Records for this task
(** ** GrafomerModel and its bridge *)

(** X13: [GrafomerModel.forward] returns only on a call that supplies
    either decoder token ids of rank 2 or more together with their
    attention mask, or, without decoder token ids, encoder token ids of
    rank 2. *)
Theorem GrafomerModel_forward_requires {T : Type} (self : GrafomerModel T)
    (a : grafomer_args T) (out : Seq2SeqLMOutput T) :
  GrafomerModel_forward self a = Ok out ->
  match g_decoder_input_ids a with
  | Some decoder_ids =>
      (exists m, g_decoder_attention_mask a = Some m)
      /\ 2 <= length (shape_of self decoder_ids)
  | None =>
      exists token_ids,
        g_input_ids a = Some token_ids
        /\ length (shape_of self token_ids) = 2
  end.
Proof.
  unfold GrafomerModel_forward. intros H.
  step H s Hs. clear H.
  unfold GrafomerModel_forward_stage in Hs.
  step Hs enc Henc.
  destruct (g_decoder_input_ids a) as [d|].
  - step Hs dec Hdec. step Hs mask Hmask. step Hs sh Hsh.
    step Hs causal Hc. step Hs padding Hp. step Hs dmask Hd.
    step Hs tgt Htgt. split.
    + destruct (g_decoder_attention_mask a) as [m|]; [eauto | discriminate].
    + destruct (shape_of self d) as [|x [|y r]]; try discriminate.
      cbn [length]. lia.
  - step Hs dec Hdec. step Hs sh Hsh. step Hs bl Hbl.
    destruct (g_input_ids a) as [i|]; [|discriminate].
    exists i. split; [reflexivity|].
    cbn [shape_attr] in Hsh. injection Hsh as <-.
    destruct (shape_of self i) as [|x [|y [|z r]]]; try discriminate.
    reflexivity.
Qed.

Lemma GrafomerModel_forward_requires_witness :
  (exists m, Some 1%Z = Some m) /\ 2 <= 2.
Proof.
  exact (GrafomerModel_forward_requires sample_grafomer sample_call
           (mkOutput 40%Z) eq_refl).
Defined.

(** X14: [GrafomerModel.forward] never returns on the inputs that
    [GrafomerModel.prepare_inputs_for_generation] prepares: they hold
    decoder token ids and no decoder attention mask.  When the encoder
    outputs are supplied and the decoder body and the mask expansion
    return, what is raised is the [AttributeError] of reading [.shape] off
    [None]. *)
Theorem prepared_inputs_not_accepted {T K : Type} (self : GrafomerModel T)
    (tensor_of : ids -> T) (decoder_input_ids : ids) (past : option (list K))
    (attention_mask head_mask decoder_head_mask cross_attn_head_mask : option T)
    (use_cache : option bool) (encoder_outputs : option (outputs T))
    (output_attentions output_hidden_states return_dict : option bool) :
  let prepared :=
    GrafomerModel_prepare_inputs_for_generation decoder_input_ids past
      attention_mask head_mask decoder_head_mask cross_attn_head_mask
      use_cache encoder_outputs in
  let call :=
    forward_on_prepared tensor_of prepared output_attentions
      output_hidden_states return_dict in
  (exists e, GrafomerModel_forward self call = Raise e)
  /\ (supplied encoder_outputs = true ->
      (exists o, decoder_body self
                   (Some (tensor_of (gi_decoder_input_ids prepared))) None
                   use_cache = Ok o) ->
      (exists m, _expand_mask self attention_mask None = Ok m) ->
      GrafomerModel_forward self call
      = Raise (AttributeError "'NoneType' object has no attribute 'shape'")).
Proof.
  intros prepared call.
  assert (Hnot : forall out, GrafomerModel_forward self call <> Ok out).
  { intros out H. unfold GrafomerModel_forward in H.
    step H s Hs. clear H.
    unfold GrafomerModel_forward_stage in Hs.
    step Hs enc Henc.
    cbn [call forward_on_prepared g_decoder_input_ids
         g_decoder_attention_mask] in Hs.
    step Hs dec Hdec. step Hs mask Hmask. step Hs sh Hsh.
    discriminate. }
  split.
  - destruct (GrafomerModel_forward self call) as [out|e]; [|eauto].
    now destruct (Hnot out).
  - intros Henc [o Ho] [m Hm].
    destruct encoder_outputs as [enc|]; [|discriminate].
    unfold GrafomerModel_forward, GrafomerModel_forward_stage.
    cbn [call prepared forward_on_prepared
         GrafomerModel_prepare_inputs_for_generation
         g_encoder_outputs g_decoder_input_ids g_decoder_attention_mask
         g_use_cache g_attention_mask gi_encoder_outputs gi_use_cache
         gi_attention_mask gi_decoder_input_ids obind] in *.
    rewrite Ho. cbn [obind]. rewrite Hm. reflexivity.
Qed.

About this exercise
Once you find the string "unfold" in a line of the records, copy that line.

Answer
  unfold GrafomerModel_forward. intros H.
  unfold GrafomerModel_forward_stage in Hs.
  { intros out H. unfold GrafomerModel_forward in H.
    unfold GrafomerModel_forward_stage in Hs.
    unfold GrafomerModel_forward, GrafomerModel_forward_stage.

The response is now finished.